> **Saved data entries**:
..........
Lemma task_ok_mono m m' x : m ⊆ m' → task_ok m x → task_ok m' x.
Proof.
  intros Hm [H1 H2]. split; [eauto with session|].
  destruct (t_phase x) as [| | | | | | |? []|[]| | | | | | |[]]; try done; try (destruct H2; split); eauto with session.
Qed.
Lemma request_ok_mono m m' ts q : m ⊆ m' → request_ok m ts q → request_ok m' ts q.
Proof.
  intros Hm. unfold request_ok.
  destruct (q_phase q) as [| | | | | | | | | |[]]; try done; eauto with session.
  intros [H1 [->|(r0 & H & ->)]]; (split; [by eapply granted_mono|]); eauto with session.
Qed.
Lemma callback_ok_mono m m' c : m ⊆ m' → callback_ok m c → callback_ok m' c.
Proof.
  intros Hm. unfold callback_ok. destruct (c_phase c); try done. intros []; split; eauto with session.
Qed.
Lemma late_ok_mono m m' c : m ⊆ m' → late_ok m c → late_ok m' c.
Proof. intros Hm. destruct c; cbn; eauto with session. Qed.

(** Tasks keep their session, whatever phase they reach. *)
Lemma request_ok_tasks m ts ts' q :
  (∀ k x, ts !! k = Some x → ∃ x', ts' !! k = Some x' ∧ t_sid x' = t_sid x) →
  request_ok m ts q → request_ok m ts' q.
Proof.
  intros Hts. unfold request_ok. destruct (q_phase q); try done.
  intros (x & Hx & <-). by apply Hts in Hx.
Qed.

(** ** The store *)

Lemma del_if_subseteq t k v m : del_if t k v m ⊆ m.
Proof. unfold del_if. case_bool_decide; [apply delete_subseteq|done]. Qed.

Lemma exec_ok m t c s : late_ok m c → sessions_ok m s → sessions_ok m (exec t c s).
Proof.
  intros Hc Hs sid e. destruct c; cbn; try (by apply Hs).
  - intros [[<- <-]|[_ H]]%lookup_insert_Some; [exact Hc|by eapply Hs].
  - intros [_ H]%lookup_delete_Some. by eapply Hs.
  - intros H. eapply Hs, lookup_weaken; [exact H|apply del_if_subseteq].
Qed.

Lemma submit_ok m i t c s s' l :
  submit i t c s = (s', l) → late_ok m c → sessions_ok m s →
  sessions_ok m s' ∧ Forall (late_ok m) l.
Proof.
  unfold Session.submit. destruct (answered i); intros [= <- <-] Hc Hs.
  - split; [by apply exec_ok|constructor].
  - split; [done|by constructor].
Qed.
(* ===== verification/SessionSpec.v ===== *)
(** What the browser sessions guarantee: whom a request acts for, how many refreshes of a
    session run, what may end a session, when a logout is final, and that a refresh
    ends. *)

From S2P Require Import Prelude Text Dict Json Oidc Session SessionInv SessionLock.
Import Oidc Session SessionInv SessionLock.

Local Open Scope Z_scope.

Module SessionSpec.

Section Spec.
Context (isprintable has_space : string → bool).
Context (encrypt : N → payload → string) (decrypt : string → option payload).
Context (issuer audience client_id : string) (session_ttl : Z).
(** Fernet gives back what it encrypted, and never the empty text. *)
Context (unpack_pack : ∀ n p, _unpack decrypt (Some (encrypt n p)) = Some p).

Notation unpack := (unpack_session decrypt).
Notation usable_packed := (usable_packed decrypt).
Notation task_turn := (task_turn isprintable has_space encrypt decrypt issuer audience session_ttl).
Notation request_turn := (request_turn decrypt session_ttl).
Notation callback_turn := (callback_turn isprintable has_space encrypt decrypt issuer audience
  client_id session_ttl).
Notation step := (step isprintable has_space encrypt decrypt issuer audience client_id session_ttl).
Notation reachable := (reachable isprintable has_space encrypt decrypt issuer audience client_id
  session_ttl).

Lemma reachable_identity w : reachable w → identity_inv decrypt w.
Proof.
  intros H. eapply identity_reachable in H as [H _]; [exact H|done|apply identity_empty].
Qed.

(** ** Whom a request acts for *)

(** C14. A request acts for the person who logged in.  In every reachable world, through
    any number of refreshes in any processes, a request that was granted claims or a
    profile, or a logout, has a cookie under which a login opened a session, and it acts
    for that login's subject and issuer; an unsafe method, a logout included, carried the
    login's CSRF token, and the profile shows that token or none. *)
Theorem requests_act_for_the_login w k q :
  reachable w → requests w !! k = Some q →
  match q_phase q with
  | Answered (Granted c) => granted (opened w) q c
  | Answered (Profile c token) =>
      granted (opened w) q c ∧
      (token = EmptyString ∨ ∃ r0, opened w !! q_cookie q = Some r0 ∧ token = csrf r0)
  | Answered LoggedOut => csrf_ok (opened w) q
  | _ => True
  end.
Proof.
  intros Hw Hq. pose proof (ii_requests _ _ (reachable_identity _ Hw) k q Hq) as H.
  unfold request_ok in H. by repeat case_match.
Qed.

(** ** The refresh *)

(** C15. Single flight.  Across all processes at most one refresh of a session is between
    its lock and its deadline, so at most one exchanges the session's refresh token: the
    lock outlives the owner's deadline, and nobody else can release it. *)
Theorem single_flight w k k' x x' :
  reachable w → tasks w !! k = Some x → tasks w !! k' = Some x' → t_sid x = t_sid x' →
  exchanging (now w) x → exchanging (now w) x' → k = k'.
Proof.
  intros Hw Hx Hx' Hsid He He'.
  assert (Hi : lock_inv w) by (eapply lock_reachable; [exact lock_empty|exact Hw]).
  assert (Hlock : ∀ j y, tasks w !! j = Some y → exchanging (now w) y →
    ∃ token e, token_of (t_phase y) = Some token ∧ locks (server w) !! t_sid y = Some (Entry token e)).
  { intros j y Hy Hey. pose proof (li_holds _ Hi j y Hy) as Hh. unfold exchanging in Hey. unfold holds in Hh.
    destruct (t_phase y); try done; destruct Hh as (e & Hle & Hl); eexists _, e; cbn;
      (split; [done|]); apply Hl; lia. }
  destruct (Hlock k x Hx He) as (token & e & Ht & Hl), (Hlock k' x' Hx' He') as (token' & e' & Ht' & Hl').
  rewrite <- Hsid in Hl'. simplify_eq. by eapply (li_unique _ Hi).
Qed.

(** ** What ends a session *)

(** What a turn does to the sessions, other than ending one. *)
Definition kept_or_set (t : Z) (s s' : valkey) : Prop :=
  sessions s' = sessions s ∨
  ∃ sid packed, sessions s' = <[sid := Entry packed (t + session_ttl)]> (sessions s).

Lemma task_turn_sessions i t s x s' p l : task_turn i t s x = (s', p, l) → kept_or_set t s s'.
Proof.
  intros H. unfold Session.task_turn, waiting in H. repeat case_match; simplify_eq; try (by left);
    match goal with H : submit _ _ _ _ _ = _ |- _ => apply submit_cases in H as [[-> _]|[-> _]] end;
    first [by left|by right; eexists _, _].
Qed.

Lemma callback_turn_sessions i t s c s' c' l :
  callback_turn i t s c = (s', c', l) → kept_or_set t s s'.
Proof.
  intros H. unfold Session.callback_turn in H. repeat case_match; simplify_eq; try (by left);
    match goal with H : submit _ _ _ _ _ = _ |- _ => apply submit_cases in H as [[-> _]|[-> _]] end;
    first [by left|by right; eexists _, _].
Qed.

Lemma request_turn_sessions i q w s ts lt p l :
  request_turn i q w = (s, ts, lt, p, l) →
  s = server w ∨
  (∃ packed, q_phase q = Deleting packed ∧
     s = exec session_ttl (now w) (DelSessionIf (q_cookie q) packed) (server w)) ∨
  q_phase q = LoggingOut ∧ s = exec session_ttl (now w) (DelSession (q_cookie q)) (server w).
Proof.
  intros H. unfold Session.request_turn, session_status, session_logout in H. cbv zeta in H.
  repeat case_match; simplify_eq; try (by left);
    match goal with H : submit _ _ _ _ _ = _ |- _ => apply submit_cases in H as [[-> _]|[-> _]] end;
    eauto.
Qed.

(** A command that no logout issued keeps a usable session. *)
Lemma exec_keeps t c s sid packed r :
  0 < session_ttl → get t (sessions s) sid = Some packed → unpack (Some packed) = Some r →
  usable t r = true → late_stale decrypt t c → c ≠ DelSession sid →
  get t (sessions (exec session_ttl t c s)) sid ≠ None.
Proof.
  intros Httl Hg Hr Hu Hc Hne. destruct c; cbn; try (by rewrite Hg).
  - unfold get. destruct (decide (sid0 = sid)) as [->|].
    + rewrite lookup_insert_eq. cbn. by rewrite (proj2 (Z.ltb_lt _ _)) by lia.
    + rewrite lookup_insert_ne by done. unfold get in Hg. by rewrite Hg.
  - unfold get. rewrite lookup_delete_ne by congruence. unfold get in Hg. by rewrite Hg.
  - unfold del_if. case_bool_decide as Hd; [|by rewrite Hg].
    destruct (decide (sid0 = sid)) as [->|].
    + destruct Hc as (r' & Hr' & Hu'). assert (packed0 = packed) as -> by congruence.
      assert (r' = r) as -> by congruence. congruence.
    + unfold get. rewrite lookup_delete_ne by done. unfold get in Hg. by rewrite Hg.
Qed.
Lemma estimatesFollowed_at pre ev post :
  estimatesFollowed (pre ++ ev :: post) -> isEstimate ev = true ->
  exists post', post = Sleep 200 :: post'.
Proof.
  induction pre as [|e pre IH]; cbn [app].
  - destruct ev; try discriminate. now intros [H _] _.
  - intros H Hev. apply IH; [|exact Hev]. destruct e; cbn in H; tauto.
Qed.

Lemma pageOrSleep_checks log :
  Forall pageOrSleep log ->
  Forall (fun e => isEstimate e = false) log /\
  Forall (fun e => capReached maxPerCat e = false) log.
Proof.
  intros H. split; (eapply Forall_impl; [exact H|]); now intros [].
Qed.

Lemma isMutation_checks log :
  Forall isMutation log ->
  Forall (fun e => isEstimate e = false) log /\
  Forall (fun e => capReached maxPerCat e = false) log.
Proof.
  intros H. split; (eapply Forall_impl; [exact H|]); now intros [].
Qed.
(** * Watchtower: the cache-to-store import engine and the full-text
      query layer, as a shallow embedding of [watchtower.py] and
      [web/web.py].

    The embedding follows the Python source function by function and
    keeps its names.  Python values are an inductive type, exceptions
    are an explicit result type, and the SQLite store that the code
    drives through [sqlite3]/[sqlite_utils] is a small executable model
    written out in the section on the store. *)

From Stdlib Require Import String Ascii List ZArith Bool Lia Arith.
From Stdlib Require Import Sorting.Sorted Sorting.Permutation.
From Stdlib Require Import Numbers.DecimalString.
Import ListNotations.

Set Warnings "-register-all".

Local Open Scope string_scope.
Local Open Scope list_scope.

(** ** Python values *)

(** What [json.load] with [Helpers.json_deserializer] hands to the
    import engine: JSON values, with date-looking strings turned into
    [datetime.date]/[datetime.datetime] objects (carried here by the ISO
    text the [sqlite3] adapter stores for them).  JSON numbers are
    modelled as integers. *)
Inductive PyVal : Type :=
| PNone
| PBool (b : bool)
| PInt (z : Z)
| PStr (s : string)
| PDate (iso : string)
| PDateTime (iso : string)
| PList (l : list PyVal)
| PDict (d : list (string * PyVal)).

(** A Python [dict] with string keys, in insertion order. *)
Definition PyDict := list (string * PyVal).

(** What an [assert] of the code can fail on. *)
Inductive Failed : Type :=
| ResponseEmpty
| ResponseNotDict
| TablesMissing
| TablesNotDict
| TableIsImports
| TableIsFts (table : string)
| PkNotString (table : string)
| TableNotDict (table : string)
| RowsMissing (table : string)
| RowsNotList (table : string)
| RowNotDict (table : string) (row : PyVal)
| TableNotFound (table : string)
| ColumnNotFound (column : string).

(** The exceptions the modelled code raises. *)
Inductive Exn : Type :=
| AssertionError (why : Failed)
| AttributeError
| IntegrityError
| OperationalError
| ValueError
| KeyError
| OverflowError.

Inductive res (A : Type) : Type :=
| Ok (a : A)
| Raise (e : Exn).
Arguments Ok {A} a.
Arguments Raise {A} e.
..........
> **INSTRUCTIONS TO FOLLOW**: Please transcribe the data exactly from its first line. End with the line that contains "Lemma callback_ok_mono m".

> **FINISHED EXERCISE**:
Lemma task_ok_mono m m' x : m ⊆ m' → task_ok m x → task_ok m' x.
Proof.
  intros Hm [H1 H2]. split; [eauto with session|].
  destruct (t_phase x) as [| | | | | | |? []|[]| | | | | | |[]]; try done; try (destruct H2; split); eauto with session.
Qed.
Lemma request_ok_mono m m' ts q : m ⊆ m' → request_ok m ts q → request_ok m' ts q.
Proof.
  intros Hm. unfold request_ok.
  destruct (q_phase q) as [| | | | | | | | | |[]]; try done; eauto with session.
  intros [H1 [->|(r0 & H & ->)]]; (split; [by eapply granted_mono|]); eauto with session.
Qed.
Lemma callback_ok_mono m m' c : m ⊆ m' → callback_ok m c → callback_ok m' c.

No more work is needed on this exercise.